*Data under study*.
(** [add_attribute] in full: what it returns and what it leaves in the
    database. *)
Lemma add_attribute_inv self name value database w r w' :
  NodeInfo.add_attribute self name value database w = (r, w') →
  nodes_table (db w') = nodes_table (db w)
  ∧ options_table (db w') = options_table (db w)
  ∧ match r with
    | inr _ =>
        attributes_table (db w') =
          attributes_table (db w)
            ++ new_attributes name (NodeInfo.uuid self) (as_list value)
        ∧ NoDup (as_list value)
        ∧ (∀ v, v ∈ as_list value →
             (name, v) ∉ (attr_key <$> attributes_table (db w)))
        ∧ log w' = log w
    | inl e =>
        e = already_on_introspection name (as_list value)
        ∧ (database = false → db w' = db w)
    end.
Proof.
  intros Hadd.
  destruct (executemany
              (λ v, execute_insert (insert_attribute name v (NodeInfo.uuid self)))
              (as_list value) w) as [r0 w0] eqn:Hrun.
  pose proof (executemany_insert_inv _ _ _ _ _ _ Hrun) as (Hlog & Hn & Ho & Hr).
  unfold NodeInfo.add_attribute, _maybe_db, with_db, try_except in Hadd.
  destruct database; cbv beta zeta in Hadd; rewrite Hrun in Hadd;
    (destruct r0 as [e|[]];
     [ destruct Hr as [-> _]; monad_unfold; simpl in Hadd
     | destruct Hr as (Ha & Hnd & Hfr) ]);
    injection Hadd as <- <-; simpl; repeat split; auto; done.
Qed.

(** C2.  [add_attribute] called with a name and values of which some
    [(name, value)] pair is already in the attributes table, whichever
    session holds it, raises the error that names the attribute and the
    values, and leaves the whole database as it was: no row of the call is
    kept. *)
Theorem add_attribute_duplicate_rejected self name value w :
  (∃ v, v ∈ as_list value
        ∧ (name, v) ∈ (attr_key <$> attributes_table (db w))) →
  ∃ w',
    NodeInfo.add_attribute self name value false w
    = (inl (already_on_introspection name (as_list value)), w')
    ∧ db w' = db w.
Proof.
  intros Hdup.
  destruct (NodeInfo.add_attribute self name value false w) as [r w'] eqn:Hrun.
  pose proof Hrun as Hinv.
  apply add_attribute_inv in Hinv as (_ & _ & Hr).
  destruct r as [e|[]].
  - destruct Hr as [-> Hdb]. exists w'. split; [done|]. by apply Hdb.
  - destruct Hr as (_ & _ & Hfr & _). destruct Hdup as (v & Hv & Hk).
    by destruct (Hfr v Hv).
Qed.

(** ** Looking a node up by its attributes *)

Lemma elem_of_select_distinct_uuid name value d u :
  u ∈ select_distinct_uuid name value d ↔
  ∃ a, a ∈ attributes_table d ∧ attr_name a = name
       ∧ attr_value a ∈ value ∧ attr_uuid a = u.
Proof.
  unfold select_distinct_uuid.
  rewrite elem_of_remove_dups, list_elem_of_fmap. split.
  - intros (a & -> & Ha). apply list_elem_of_filter in Ha as [[Hn Hv] Ha]. eauto.
  - intros (a & Ha & Hn & Hv & <-). exists a. split; [done|].
    apply list_elem_of_filter. auto.
Qed.

Lemma elem_of_candidates d attributes u :
  u ∈ candidates d attributes ↔ matches d attributes u.
Proof.
  unfold candidates, matches. rewrite elem_of_union_list. split.
  - intros (X & HX & Hu). apply list_elem_of_fmap in HX as ([name value] & -> & Hitem).
    unfold item_candidates in Hu. simpl in Hu.
    destruct (is_empty value) eqn:He; [set_solver|].
    destruct value as [value|]; [|set_solver].
    apply elem_of_list_to_set, elem_of_select_distinct_uuid in Hu
      as (a & Ha & Hn & Hv & Hau).
    exists name, value, a. auto 10.
  - intros (name & value & a & Hitem & He & Ha & Hn & Hv & Hau).
    exists (item_candidates d (name, Some value)). split.
    + apply list_elem_of_fmap. eauto.
    + unfold item_candidates. simpl fst. simpl snd. rewrite He.
      apply elem_of_list_to_set, elem_of_select_distinct_uuid. eauto.
Qed.

(** One turn of the loop adds the candidates of its criterion and leaves
    the database alone. *)
Lemma find_node_step_spec found item w :
  ∃ w', find_node_step found item w = (inr (found ∪ item_candidates (db w) item), w')
        ∧ db w' = db w.
Proof.
  unfold find_node_step, item_candidates. destruct item as [name value]. simpl.
  destruct (is_empty value) eqn:He.
  - rewrite union_empty_r_L. monad_unfold. eexists. split; reflexivity.
  - destruct value as [value|]; [|discriminate].
    monad_unfold. simpl.
    destruct (select_distinct_uuid name (as_list value) (db w)) eqn:Hrows.
    + simpl. rewrite union_empty_r_L. eexists. split; reflexivity.
    + eexists. split; reflexivity.
Qed.

Lemma find_node_loop_spec items found w :
  ∃ w', for_loop items find_node_step found w
        = (inr (found ∪ candidates (db w) items), w')
        ∧ db w' = db w.
Proof.
  revert found w. induction items as [|item items IH]; intros found w;
    cbn [for_loop].
  - exists w. split; [|done]. unfold ret, candidates. simpl.
    by rewrite union_empty_r_L.
  - unfold bind.
    destruct (find_node_step_spec found item w) as (w1 & -> & Hdb1).
    destruct (IH (found ∪ item_candidates (db w) item) w1) as (w2 & -> & Hdb2).
    exists w2. split; [|congruence].
    rewrite Hdb1. unfold candidates. simpl. by rewrite (assoc_L (∪)).
Qed.

(** Sorting the criteria does not change the union. *)
Lemma candidates_sorted d attributes :
  candidates d (sorted_items attributes) = candidates d attributes.
Proof.
  apply set_eq. intros u. rewrite !elem_of_candidates. unfold matches.
  assert (Hperm : sorted_items attributes ≡ₚ attributes)
    by apply merge_sort_Permutation.
  split; intros (name & value & a & Hitem & Hrest);
    exists name, value, a; (split; [|done]).
  - by rewrite <- Hperm.
  - by rewrite Hperm.
Qed.

Lemma NoDup_fmap_elem_inj {A B} (f : A → B) (l : list A) x y :
  NoDup (f <$> l) → x ∈ l → y ∈ l → f x = f y → x = y.
Proof.
  induction l as [|a l IH]; simpl; intros Hnd Hx Hy Hf.
  - by apply elem_of_nil in Hx.
  - apply NoDup_cons in Hnd as [Ha Hnd].
    apply elem_of_cons in Hx as [->|Hx]; apply elem_of_cons in Hy as [->|Hy];
      auto.
    + destruct Ha. rewrite Hf. apply list_elem_of_fmap. eauto.
    + destruct Ha. rewrite <- Hf. apply list_elem_of_fmap. eauto.
Qed.

(** [fetchone] of [select ... from nodes where uuid=?] *)
Lemma select_node_none d u :
  (∀ row, row ∈ nodes_table d → row_uuid row ≠ u) →
  filter (λ r, row_uuid r = u) (nodes_table d) = [].
Proof.
  intros Hno. destruct (filter _ _) as [|row rows] eqn:Hf; [done|].
  assert (Hin : row ∈ filter (λ r, row_uuid r = u) (nodes_table d))
    by (rewrite Hf; apply elem_of_cons; auto).
  apply list_elem_of_filter in Hin as [Hu Hin]. by destruct (Hno row Hin).
Qed.

Lemma select_node_some d row :
  db_ok d → row ∈ nodes_table d →
  ∃ rows, filter (λ r, row_uuid r = row_uuid row) (nodes_table d) = row :: rows.
Proof.
  intros Hok Hin.
  destruct (filter _ _) as [|row' rows] eqn:Hf.
  - assert (Hin' : row ∈ filter (λ r, row_uuid r = row_uuid row) (nodes_table d))
      by (apply list_elem_of_filter; auto).
    rewrite Hf in Hin'. by apply elem_of_nil in Hin'.
  - assert (Hin' : row' ∈ filter (λ r, row_uuid r = row_uuid row) (nodes_table d))
      by (rewrite Hf; apply elem_of_cons; auto).
    apply list_elem_of_filter in Hin' as [Hu Hin'].
    assert (row' = row) as ->
      by (eapply (NoDup_fmap_elem_inj row_uuid); eauto using ok_nodes).
    eauto.
Qed.

(** What [find_node] computes before it looks at the nodes table. *)
Lemma find_node_found attributes w :
  ∃ w1, for_loop (sorted_items attributes) find_node_step ∅ w
        = (inr (candidates (db w) attributes), w1)
        ∧ db w1 = db w.
Proof.
  destruct (find_node_loop_spec (sorted_items attributes) ∅ w) as (w1 & Hl & Hdb).
  exists w1. split; [|done].
  by rewrite Hl, union_empty_l_L, candidates_sorted.
Qed.

(** [find_node] never writes to the database. *)
Lemma find_node_reads_only attributes w :
  db (snd (find_node attributes w)) = db w.
Proof.
  unfold find_node, bind.
  destruct (find_node_found attributes w) as (w1 & -> & Hdb).
  repeat (case_decide; [done|]).
  destruct (elements _); [done|]. monad_unfold.
  destruct (filter _ _); [done|]. by destruct (column_truthy _).
Qed.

*Assignment*. Find and copy each line in the material above where the string "simpl" occurs.

*Task output*.
     [ destruct Hr as [-> _]; monad_unfold; simpl in Hadd
    injection Hadd as <- <-; simpl; repeat split; auto; done.
    unfold item_candidates in Hu. simpl in Hu.
    + unfold item_candidates. simpl fst. simpl snd. rewrite He.
  unfold find_node_step, item_candidates. destruct item as [name value]. simpl.
    monad_unfold. simpl.
    + simpl. rewrite union_empty_r_L. eexists. split; reflexivity.
  - exists w. split; [|done]. unfold ret, candidates. simpl.
    rewrite Hdb1. unfold candidates. simpl. by rewrite (assoc_L (∪)).
  induction l as [|a l IH]; simpl; intros Hnd Hx Hy Hf.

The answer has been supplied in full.